Lemma launch_run l es : let s := launch l in rtc net_step (mkNet (net_graph s) (net_tasks s) [] []) (net_run es s).
Proof.
  assert (mkNet (net_graph (launch l)) (net_tasks (launch l)) [] [] = launch l) as E; [|cbn zeta; rewrite E; apply net_run_steps].
  unfold launch. by destruct (start _ _ (build 2 l)) as [[g ts] b].
Qed.

(** A cycle behind the first node: the sort fails; without the last edge it succeeds. *)
Lemma topo_sort_correct_witness :
  let g := build 2 ([Edge [67] [68]; Edge [67] [67]] ++ fan_in ++ [Edge [67] [70]; Edge [65] [66]]) in
  let walk := elements (dom (nodes_ g)) in
  is_Some (topo_sort walk walk g) /\ forall v, ~ tc (arrow g) v v.
Proof.
  cbn zeta. set (g := build 2 _). pose proof (topo_sort_correct g _ _ (reflexivity _) (reflexivity _)) as [H _].
  assert (is_Some (topo_sort (elements (dom (nodes_ g))) (elements (dom (nodes_ g))) g)) as Hs by (vm_compute; by eexists). split; [exact Hs|by apply H].
Defined.

Lemma graph_sound_witness : let s := net_run ([EPush [65] (1, 9)] ++ concat (replicate 12 (map ERun (seq 0 6))) ++ [ETake]) (launch fan_in) in
  delivered s = [(3, 9)] /\ exists nm, nm ∈ sinks_ (build 2 fan_in) /\ leaves (build 2 fan_in) (pushed s) nm (3, 9).
Proof.
  cbn zeta. set (es := [EPush [65] (1, 9)] ++ _). assert (delivered (net_run es (launch fan_in)) = [(3, 9)]) as E by (vm_compute; reflexivity). split; [exact E|].
  set (g := build 2 fan_in). set (walk := elements (dom (nodes_ g))).
  apply (graph_sound 2 fan_in walk walk (net_graph (launch fan_in)) (net_tasks (launch fan_in)) (net_run es (launch fan_in))); [vm_compute; reflexivity| |rewrite E; by apply list_elem_of_here].
  exact (launch_run fan_in es).
Defined.

Lemma graph_parallel_lists_witness : exists n, nodes_ (net_graph (net_run [EPush [65] (1, 9); ERun 0; ERun 1] (launch fan_in))) !! [65] = Some n /\
  length (successor_channels n) = 1%nat /\ length (predicates n) = 1%nat.
Proof.
  set (s := net_run _ _). assert ((fun n => length (successors n)) <$> nodes_ (net_graph s) !! [65] = Some 1%nat) as E by (vm_compute; reflexivity).
  apply fmap_Some in E as (n & En & El). exists n. split; [exact En|].
  destruct (graph_parallel_lists 2 fan_in (elements (dom (nodes_ (build 2 fan_in)))) (elements (dom (nodes_ (build 2 fan_in)))) (net_graph (launch fan_in)) (net_tasks (launch fan_in)) s [65] n) as (H1 & H2 & _);
    [vm_compute; reflexivity|exact (launch_run fan_in _)|exact En|]. rewrite H1, H2. split; exact (eq_sym El).
Defined.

* * *

→ Action item:
Retype the whole of the listing. Nothing may be altered or omitted.

→ Expected output:
Lemma launch_run l es : let s := launch l in rtc net_step (mkNet (net_graph s) (net_tasks s) [] []) (net_run es s).
Proof.
  assert (mkNet (net_graph (launch l)) (net_tasks (launch l)) [] [] = launch l) as E; [|cbn zeta; rewrite E; apply net_run_steps].
  unfold launch. by destruct (start _ _ (build 2 l)) as [[g ts] b].
Qed.

(** A cycle behind the first node: the sort fails; without the last edge it succeeds. *)
Lemma topo_sort_correct_witness :
  let g := build 2 ([Edge [67] [68]; Edge [67] [67]] ++ fan_in ++ [Edge [67] [70]; Edge [65] [66]]) in
  let walk := elements (dom (nodes_ g)) in
  is_Some (topo_sort walk walk g) /\ forall v, ~ tc (arrow g) v v.
Proof.
  cbn zeta. set (g := build 2 _). pose proof (topo_sort_correct g _ _ (reflexivity _) (reflexivity _)) as [H _].
  assert (is_Some (topo_sort (elements (dom (nodes_ g))) (elements (dom (nodes_ g))) g)) as Hs by (vm_compute; by eexists). split; [exact Hs|by apply H].
Defined.

Lemma graph_sound_witness : let s := net_run ([EPush [65] (1, 9)] ++ concat (replicate 12 (map ERun (seq 0 6))) ++ [ETake]) (launch fan_in) in
  delivered s = [(3, 9)] /\ exists nm, nm ∈ sinks_ (build 2 fan_in) /\ leaves (build 2 fan_in) (pushed s) nm (3, 9).
Proof.
  cbn zeta. set (es := [EPush [65] (1, 9)] ++ _). assert (delivered (net_run es (launch fan_in)) = [(3, 9)]) as E by (vm_compute; reflexivity). split; [exact E|].
  set (g := build 2 fan_in). set (walk := elements (dom (nodes_ g))).
  apply (graph_sound 2 fan_in walk walk (net_graph (launch fan_in)) (net_tasks (launch fan_in)) (net_run es (launch fan_in))); [vm_compute; reflexivity| |rewrite E; by apply list_elem_of_here].
  exact (launch_run fan_in es).
Defined.

Lemma graph_parallel_lists_witness : exists n, nodes_ (net_graph (net_run [EPush [65] (1, 9); ERun 0; ERun 1] (launch fan_in))) !! [65] = Some n /\
  length (successor_channels n) = 1%nat /\ length (predicates n) = 1%nat.
Proof.
  set (s := net_run _ _). assert ((fun n => length (successors n)) <$> nodes_ (net_graph s) !! [65] = Some 1%nat) as E by (vm_compute; reflexivity).
  apply fmap_Some in E as (n & En & El). exists n. split; [exact En|].
  destruct (graph_parallel_lists 2 fan_in (elements (dom (nodes_ (build 2 fan_in)))) (elements (dom (nodes_ (build 2 fan_in)))) (net_graph (launch fan_in)) (net_tasks (launch fan_in)) s [65] n) as (H1 & H2 & _);
    [vm_compute; reflexivity|exact (launch_run fan_in _)|exact En|]. rewrite H1, H2. split; exact (eq_sym El).
Defined.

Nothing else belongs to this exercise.